How big is God?
From time to time, I would ask this question of kids. And sometimes they’d shrug, and sometimes they’d shout back “Big!”
Hmm, I’d say. “This big?” (holding my fingers and thumbs apart)
“Bigger!”
“Ok, this big?” (holding hands apart)
“No! Bigger!” they’d all shout.
“Okay, then. How about this big?” (hold arms wide apart)
“Bigger!”
…. you get the idea!
This exercise reminds of that last scene in the 1997 film Cosmos, where astrophysicist Dr. Eleanor Arroway, played by Jodie Foster, meets a group of school kids in front of the deep space array of radio telescopes in New Mexico, talking about how big space is and about the possibilities for intelligent life "out there." A lot of Christians, especially Episcopal ones, love that film because it asks all the Big Questions and shows pretty well how scientists go about answering it with a sense of awe and mystery and respect, which we Episcopalians deeply share. To paraphrase (in a way that the original author, the late Dr. Carl Sagan, might object): for me, God is there, and God is real, because if God weren’t, “it’d be an awful waste of space.”

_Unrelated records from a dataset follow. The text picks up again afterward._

(* ===== verification/ReceiptLedger.v ===== *)
(** * Receipts: data

    [crates/unica-execution/src/receipt_ledger.rs]: receipt keys and their
    digests, original cutoffs, task projections and links, transfer
    certificates and the twelve states of a receipt, each with the checks of
    its constructor.

    A digest is its text of 64 hexadecimal digits, an identity a [Uuid]; a
    [u64] is a [Z].  SHA-256 and the printing of a [Uuid] are third-party
    code: fields of [ReceiptCodec], with the documented facts in
    [ReceiptCodecLaws].  [Corrupt] and [Storage] errors carry a message for
    people that is left out.  Last, what equal digests say of keys. *)

From Stdlib Require Import ZArith Lia String.
From stdpp Require Import base gmap list option numbers countable strings.
From S2P Require Import Prelude Contract ResultSize Redaction.

Local Open Scope Z_scope.

(** ** Constants *)

Definition MAX_REQUEST_SCOPE_BYTES : Z := 16 * 1024.
Definition MAX_TASK_LIFECYCLE_LINK_RECORD_BYTES : Z := 1024.
Definition MAX_ORIGINAL_RESPONSE_BUDGET_MS : Z := 7000.
Definition MAX_RECEIPT_ENTITLEMENT_BYTES : Z :=
  MAX_CANONICAL_RESULT_BYTES + MAX_TASK_RECORD_ENVELOPE_BYTES.
Definition DIRECT_TERMINAL_RETENTION_MS : Z := 3600000.
Definition LEGACY_CANCEL_RESERVATION_TTL_MS : Z := 7125.
Definition ACKNOWLEDGED_TOMBSTONE_TTL_MS : Z := 900000.
Definition MAX_ACKNOWLEDGED_TOMBSTONE_BYTES : Z := 512.

(** ** Digests *)

Notation digest := text (only parsing).

Definition is_normalized_sha256 (encoded : text) : bool :=
  (length encoded =? 64)%nat && forallb (λ b, in_range 48 57 b || in_range 97 102 b) encoded.

Definition hex_digit (n : Z) : Z := if n <? 10 then 48 + n else 87 + n.
Definition encode_sha256 (bs : list Z) : text :=
  bs ≫= λ b, [hex_digit (b / 16); hex_digit (b mod 16)].

(** [<Digest as FromStr>::from_str]. *)
Definition digest_from_str (encoded : text) : option text :=
  if is_normalized_sha256 encoded then Some encoded else None.

Definition REQUEST_SCOPE_DOMAIN : list Z := lit "unica.request-scope.v1" ++ [0].
Definition RECEIPT_KEY_DOMAIN : list Z := lit "unica.receipt-key.v1" ++ [0].
Definition TASK_LINK_DOMAIN : list Z := lit "unica.task-link.v1" ++ [0].
Definition TERMINAL_OUTCOME_DOMAIN : list Z := lit "unica.terminal-outcome.v1" ++ [0].

(** [u32::to_be_bytes]. *)
Definition be_bytes32 (n : Z) : list Z :=
  [n / 16777216 mod 256; n / 65536 mod 256; n / 256 mod 256; n mod 256].
(** [update_framed]: the length of a component, then its bytes. *)
Definition framed (component : list Z) : list Z :=
  be_bytes32 (Z.of_nat (length component)) ++ component.

(** A JSON literal of the source, written with apostrophes for its quotes. *)
Definition json_lit (s : string) : list Z := (λ c, if c =? 39 then 34 else c) <$> lit s.

(** ** Errors *)

Inductive ReceiptLedgerError :=
| AlreadyOwned
| DeadlineExceeded
| InvocationIdentityMismatch
| ReservedTaskIdentityMismatch
| TaskBoundMismatch
| TaskCancellationMismatch
| ReceiptVersionMismatch (expected actual : Z)
| ReceiptMutationSequenceMismatch (expected actual : Z)
| TerminalMismatch
| ReceiptDigestCollision
| ReceiptNotFound
| CapacityExceeded
| TombstoneCapacityExceeded
| RecordTooLarge
| TimestampOverflow
| StoreUnavailable
| CommitUncertain (receipt_key_digest : digest)
| ConcurrentGenerationChange (generation_before generation_after : Z)
| Corrupt
| EmptyBatch
| ReceiptRowPresentUnsupported
| LedgerStorage.
#[export] Instance ReceiptLedgerError_eq_dec : EqDecision ReceiptLedgerError.
Proof. solve_decision. Defined.

Definition requires_reopen (e : ReceiptLedgerError) : bool :=
  match e with
  | StoreUnavailable | CommitUncertain _ | ConcurrentGenerationChange _ _
  | ReceiptDigestCollision | Corrupt | LedgerStorage => true
  | _ => false
  end.

(** ** Keys *)

Inductive V5ToolIdentity := TView | TApply | TResolve | TSearch | TCheck | TDiff | TRun | TDocs.
#[export] Instance V5ToolIdentity_eq_dec : EqDecision V5ToolIdentity.
Proof. solve_decision. Defined.

(** [V5ToolIdentity::ALL]. *)
Definition all_tools : list V5ToolIdentity :=
  [TView; TApply; TResolve; TSearch; TCheck; TDiff; TRun; TDocs].
Definition wire_name (t : V5ToolIdentity) : text :=
  match t with
  | TView => lit "unica.view"
  | TApply => lit "unica.apply"
  | TResolve => lit "unica.resolve"
  | TSearch => lit "unica.search"
  | TCheck => lit "unica.check"
  | TDiff => lit "unica.diff"
  | TRun => lit "unica.run"
  | TDocs => lit "unica.docs"
  end.
Definition from_wire_name (name : text) : option V5ToolIdentity :=
  List.find (λ t, bool_decide (wire_name t = name)) all_tools.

So how big is God? And how would you go about describing
God? I have nearly a truckload—literally! -- of books on that subject, but in
the end not even all those books even scratch the surface!
In ancient times, cultures dealt with this in a variety of ways. Some divided up God into bite-sized chucks. Some cultures had a particular god for a particular
locale or tribe. Others, like the Greeks or Romans, divvied up their gods by
function: a god of love, a god of evil, a god of thunder (with or without the
hammer!) and so on.
Some limit God solely to the luminous or transcendent, who is so far away that if the divine is knowable at all… it is only through certain specific skills or disciplines, or perhaps for the very few with some kind of "special" knowledge.

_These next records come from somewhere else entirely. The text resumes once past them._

(** [StagedTerminalTransferCertificate::new]. *)
Definition certificate_new (core key_digest : digest) (task : TaskId) (invocation : InvocationId)
    (link terminal : digest) (terminal_epoch staged_max link_max : Z)
    (cases : list StagedTaskPublicationCase) (fallback : Z * Z)
  : result StagedTerminalTransferCertificate StagedTerminalTransferCertificateError :=
  let? cases := publication_cases_new cases in
  if MAX_TASK_LIFECYCLE_LINK_RECORD_BYTES <? link_max then Err TaskTerminalBoundLinkRecordTooLarge
  else Ok (mkCertificate core key_digest task invocation link terminal terminal_epoch staged_max
             link_max cases fallback).

(** [canonical_staged_transfer_certificate]. *)
Definition canonical_staged_transfer_certificate {V} (key : ReceiptKey) (key_digest : digest)
    (link : TaskLinkReference) (terminal_epoch_ms : Z) (terminal : V5CanonicalTerminal V)
  : result StagedTerminalTransferCertificate ReceiptLedgerError :=
  let m := MAX_RECEIPT_ENTITLEMENT_BYTES in
  match certificate_new (rk_core_identity_digest key) key_digest (rk_reserved_task_id key)
          (rk_invocation_id key) (link_digest link) (ct_digest terminal) terminal_epoch_ms
          m MAX_TASK_LIFECYCLE_LINK_RECORD_BYTES
          [CaseAbsent m m; CaseExactProvisional PQueued u64_max false m m;
           CaseExactProvisional PQueued u64_max true m m;
           CaseExactProvisional PWorking u64_max false m m;
           CaseExactProvisional PWorking u64_max true m m] (m, m) with
  | Ok c => Ok c
  | Err _ => Err Corrupt
  end.

Definition matches_staged_terminal {V} (c : StagedTerminalTransferCertificate) (key : ReceiptKey)
    (key_digest : digest) (link : TaskLinkReference) (terminal_epoch_ms : Z)
    (terminal : V5CanonicalTerminal V) : bool :=
  bool_decide (cert_core_identity_digest c = rk_core_identity_digest key)
  && bool_decide (cert_receipt_key_digest c = key_digest)
  && bool_decide (cert_task_id c = rk_reserved_task_id key)
  && bool_decide (cert_invocation_id c = rk_invocation_id key)
  && bool_decide (cert_task_link_digest c = link_digest link)
  && bool_decide (cert_terminal_digest c = ct_digest terminal)
  && (cert_terminal_epoch_ms c =? terminal_epoch_ms).

(** ** Bodies of the states *)

Record CancelReservedReceipt := mkCancelReserved {
  cr_record : ReceiptRecordHeader;
  cr_cancel_reserved_at : Z;
}.
Record ReservedReceipt := mkReserved {
  rr_record : ReceiptRecordHeader;
  rr_reserved_at : Z;
  rr_original_cutoff : OriginalCutoffDescriptor;
  rr_phase : ReservedPhase;
  rr_cancel_requested : bool;
  rr_reserved_result_bytes : Z;
}.
Record TaskPromisedUnboundReceipt := mkPromisedUnbound {
  pu_record : ReceiptRecordHeader;
  pu_task : ReceiptTaskProjection;
  pu_cancel_requested : bool;
  pu_reserved_result_bytes : Z;
}.
Record TaskPromisedActorBoundReceipt := mkPromisedActorBound {
  pa_record : ReceiptRecordHeader;
  pa_task : ReceiptTaskProjection;
  pa_link : TaskLinkReference;
  pa_cancel_requested : bool;
  pa_reserved_result_bytes : Z;
}.
Record TaskReceiptOwnedActorBoundReceipt := mkReceiptOwned {
  ro_record : ReceiptRecordHeader;
  ro_task : ReceiptTaskProjection;
  ro_link : TaskLinkReference;
  ro_cancel_requested : bool;
  ro_reserved_result_bytes : Z;
  ro_proven_link_capacity : ProvenTaskLinkCapacity;
}.
Record AcknowledgedTombstoneReceipt := mkTombstone {
  at_key : ReceiptKey;
  at_key_digest : digest;
  at_terminal_digest : digest;
  at_acknowledged_at : Z;
  at_encoded_bytes : Z;
}.
Record TaskBoundReceipt := mkTaskBound {
  tb_record : LifecycleLinkRecordHeader;
  tb_task : ReceiptTaskProjection;
  tb_task_record_version : Z;
  tb_bind_epoch_ms : Z;
  tb_phase : AttemptPhase;
}.
Record TaskTerminalBoundReceipt := mkTaskTerminalBound {
  ttb_record : LifecycleLinkRecordHeader;
  ttb_task : ReceiptTaskProjection;
  ttb_task_record_version : Z;
  ttb_terminal_status : ClosedTerminalStatus;
  ttb_terminal_digest : digest;
  ttb_terminal_epoch_ms : Z;
  ttb_expires_at : Z;
}.
Record TaskRetirementPendingReceipt := mkRetirementPending {
  trp_record : LifecycleLinkRecordHeader;
  trp_task : ReceiptTaskProjection;
  trp_expected_terminal_task_version : Z;
  trp_terminal_status : ClosedTerminalStatus;
  trp_terminal_digest : digest;
  trp_terminal_epoch_ms : Z;
  trp_expires_at : Z;
  trp_retained_link_bytes : Z;
  trp_retained_dual_id : RetainedDualIdAccounting;
}.

Section States.
Context (V : Type).

Inductive HandoffTerminalStage :=
| NoTerminal
| Staged (terminal_epoch_ms : Z) (terminal : V5CanonicalTerminal V)
    (certificate : StagedTerminalTransferCertificate).

Record TaskHandoffActorBoundReceipt := mkHandoff {
  ho_record : ReceiptRecordHeader;
  ho_task : ReceiptTaskProjection;
  ho_link : TaskLinkReference;
  ho_phase : AttemptPhase;
  ho_cancel_requested : bool;
  ho_reserved_result_bytes : Z;
  ho_terminal_stage : HandoffTerminalStage;
}.
Record DirectTerminalUnackedReceipt := mkDirect {
  dt_record : ReceiptRecordHeader;
  dt_original_cutoff : OriginalCutoffDescriptor;
  dt_terminal_epoch_ms : Z;
  dt_terminal : V5CanonicalTerminal V;
  dt_reserved_result_bytes : Z;
}.
Record TaskTerminalReceiptBackedReceipt := mkReceiptBacked {
  rb_record : ReceiptRecordHeader;
  rb_task : ReceiptTaskProjection;
  rb_terminal_epoch_ms : Z;
  rb_terminal : V5CanonicalTerminal V;
  rb_cancel_requested : bool;
  rb_reserved_result_bytes : Z;
}.

Inductive ReceiptState :=
| SCancelReserved (r : CancelReservedReceipt)
| SReserved (r : ReservedReceipt)
| SDirectTerminalUnacked (r : DirectTerminalUnackedReceipt)
| SAcknowledgedTombstone (r : AcknowledgedTombstoneReceipt)
| STaskPromisedUnbound (r : TaskPromisedUnboundReceipt)
| STaskPromisedActorBound (r : TaskPromisedActorBoundReceipt)
| STaskHandoffActorBound (r : TaskHandoffActorBoundReceipt)
| STaskReceiptOwnedActorBound (r : TaskReceiptOwnedActorBoundReceipt)
| STaskTerminalReceiptBacked (r : TaskTerminalReceiptBackedReceipt)
| STaskBound (r : TaskBoundReceipt)
| STaskTerminalBound (r : TaskTerminalBoundReceipt)
| STaskRetirementPending (r : TaskRetirementPendingReceipt).

Inductive ReserveOutcome :=
| RCreated (r : ReservedReceipt)
| RExistingExact (s : ReceiptState).
Inductive CancelResolution :=
| NewlyReserved (r : CancelReservedReceipt)
| CExistingExact (r : CancelReservedReceipt)
| ExistingWinner (s : ReceiptState).

Definition outcome_reservation (o : ReserveOutcome) : option ReservedReceipt :=
  match o with
  | RCreated r | RExistingExact (SReserved r) => Some r
  | RExistingExact _ => None
  end.
Definition into_state (o : ReserveOutcome) : ReceiptState :=
  match o with RCreated r => SReserved r | RExistingExact s => s end.
End States.

Arguments NoTerminal {V}.
Arguments Staged {V}.
Arguments mkHandoff {V}.
Arguments ho_record {V}.
Arguments ho_task {V}.
Arguments ho_link {V}.
Arguments ho_phase {V}.
Arguments ho_cancel_requested {V}.
Arguments ho_reserved_result_bytes {V}.
Arguments ho_terminal_stage {V}.
Arguments mkDirect {V}.
Arguments dt_record {V}.
Arguments dt_original_cutoff {V}.
Arguments dt_terminal_epoch_ms {V}.
Arguments dt_terminal {V}.
Arguments dt_reserved_result_bytes {V}.
Arguments mkReceiptBacked {V}.
Arguments rb_record {V}.
Arguments rb_task {V}.
Arguments rb_terminal_epoch_ms {V}.
Arguments rb_terminal {V}.
Arguments rb_cancel_requested {V}.
Arguments rb_reserved_result_bytes {V}.
Arguments SCancelReserved {V}.
Arguments SReserved {V}.
Arguments SDirectTerminalUnacked {V}.
Arguments SAcknowledgedTombstone {V}.
Arguments STaskPromisedUnbound {V}.
Arguments STaskPromisedActorBound {V}.
Arguments STaskHandoffActorBound {V}.
Arguments STaskReceiptOwnedActorBound {V}.
Arguments STaskTerminalReceiptBacked {V}.
Arguments STaskBound {V}.
Arguments STaskTerminalBound {V}.
Arguments STaskRetirementPending {V}.
Arguments RCreated {V}.
Arguments RExistingExact {V}.
Arguments NewlyReserved {V}.
Arguments CExistingExact {V}.
Arguments ExistingWinner {V}.
Arguments outcome_reservation {V}.
Arguments into_state {V}.

(** ** Kinds *)

Inductive ReceiptStateKind :=
| KCancelReserved | KReservedUnbound | KReservedActorBound | KReservedBegun
| KDirectTerminalUnacked | KAcknowledgedTombstone | KTaskPromisedUnbound
| KTaskPromisedActorBound | KTaskHandoffActorBoundNotBegun | KTaskHandoffActorBoundBegun
| KTaskReceiptOwnedActorBound | KTaskTerminalReceiptBacked | KTaskBoundNotBegun
| KTaskBoundBegun | KTaskTerminalBound | KTaskRetirementPending.
#[export] Instance ReceiptStateKind_eq_dec : EqDecision ReceiptStateKind.
Proof. solve_decision. Defined.

(** [ReceiptState::kind]. *)
Definition state_kind {V} (s : ReceiptState V) : ReceiptStateKind :=
  match s with
  | SCancelReserved _ => KCancelReserved
  | SReserved r =>
      match rr_phase r with
      | Unbound => KReservedUnbound
      | ActorBound _ => KReservedActorBound
      | Begun _ => KReservedBegun
      end
  | SDirectTerminalUnacked _ => KDirectTerminalUnacked
  | SAcknowledgedTombstone _ => KAcknowledgedTombstone
  | STaskPromisedUnbound _ => KTaskPromisedUnbound
  | STaskPromisedActorBound _ => KTaskPromisedActorBound
  | STaskHandoffActorBound r =>
      match ho_phase r with
      | NotBegun => KTaskHandoffActorBoundNotBegun
      | AttemptBegun => KTaskHandoffActorBoundBegun
      end
  | STaskReceiptOwnedActorBound _ => KTaskReceiptOwnedActorBound
  | STaskTerminalReceiptBacked _ => KTaskTerminalReceiptBacked
  | STaskBound r =>
      match tb_phase r with
      | NotBegun => KTaskBoundNotBegun
      | AttemptBegun => KTaskBoundBegun
      end
  | STaskTerminalBound _ => KTaskTerminalBound
  | STaskRetirementPending _ => KTaskRetirementPending
  end.

(** ** Constructors *)

Section Constructors.
Context {C : ReceiptCodec}.

Notation Terminal := (V5CanonicalTerminal json_value).

(** [LifecycleLinkRecordHeader::new]. *)
Definition link_header_new (key : ReceiptKey) (link : TaskLinkReference)
    (lifecycle_link_version mutation_sequence encoded_bytes : Z)
  : result LifecycleLinkRecordHeader ReceiptLedgerError :=
  let key_digest := receipt_key_digest key in
  if (lifecycle_link_version =? 0) || (mutation_sequence =? 0) || (encoded_bytes =? 0)
  then Err Corrupt
  else if MAX_TASK_LIFECYCLE_LINK_RECORD_BYTES <? encoded_bytes then Err RecordTooLarge
  else if negb (bool_decide (tl_receipt_key_digest (link_identity link) = key_digest)
                && bool_decide (tl_task_id (link_identity link) = rk_reserved_task_id key)
                && bool_decide (tl_invocation_id (link_identity link) = rk_invocation_id key)
                && bool_decide (task_link_digest (link_identity link) = link_digest link))
  then Err Corrupt
  else Ok (mkLinkHeader key key_digest link lifecycle_link_version mutation_sequence
             encoded_bytes).

Definition cancel_reserved_new (key : ReceiptKey) (version sequence encoded_bytes reserved_at : Z)
  : CancelReservedReceipt :=
  mkCancelReserved (mkHeader key (receipt_key_digest key) version sequence encoded_bytes)
    reserved_at.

As Seinfeld once said “Not that there’s anything wrong with
that…” but, these only scratch the surface.
The Hebrews had the triply scandalous notion that there is only One God; that the One God is both holy and at the same time immanent (a fancy word for "not far away") living in a covenant relationship between God and God's people; and that it is the job of God’s people is to make God known to the world by following God’s ways. In some Jewish circles, it's understood that the observance of the law and the prophets is really for and on behalf of us all!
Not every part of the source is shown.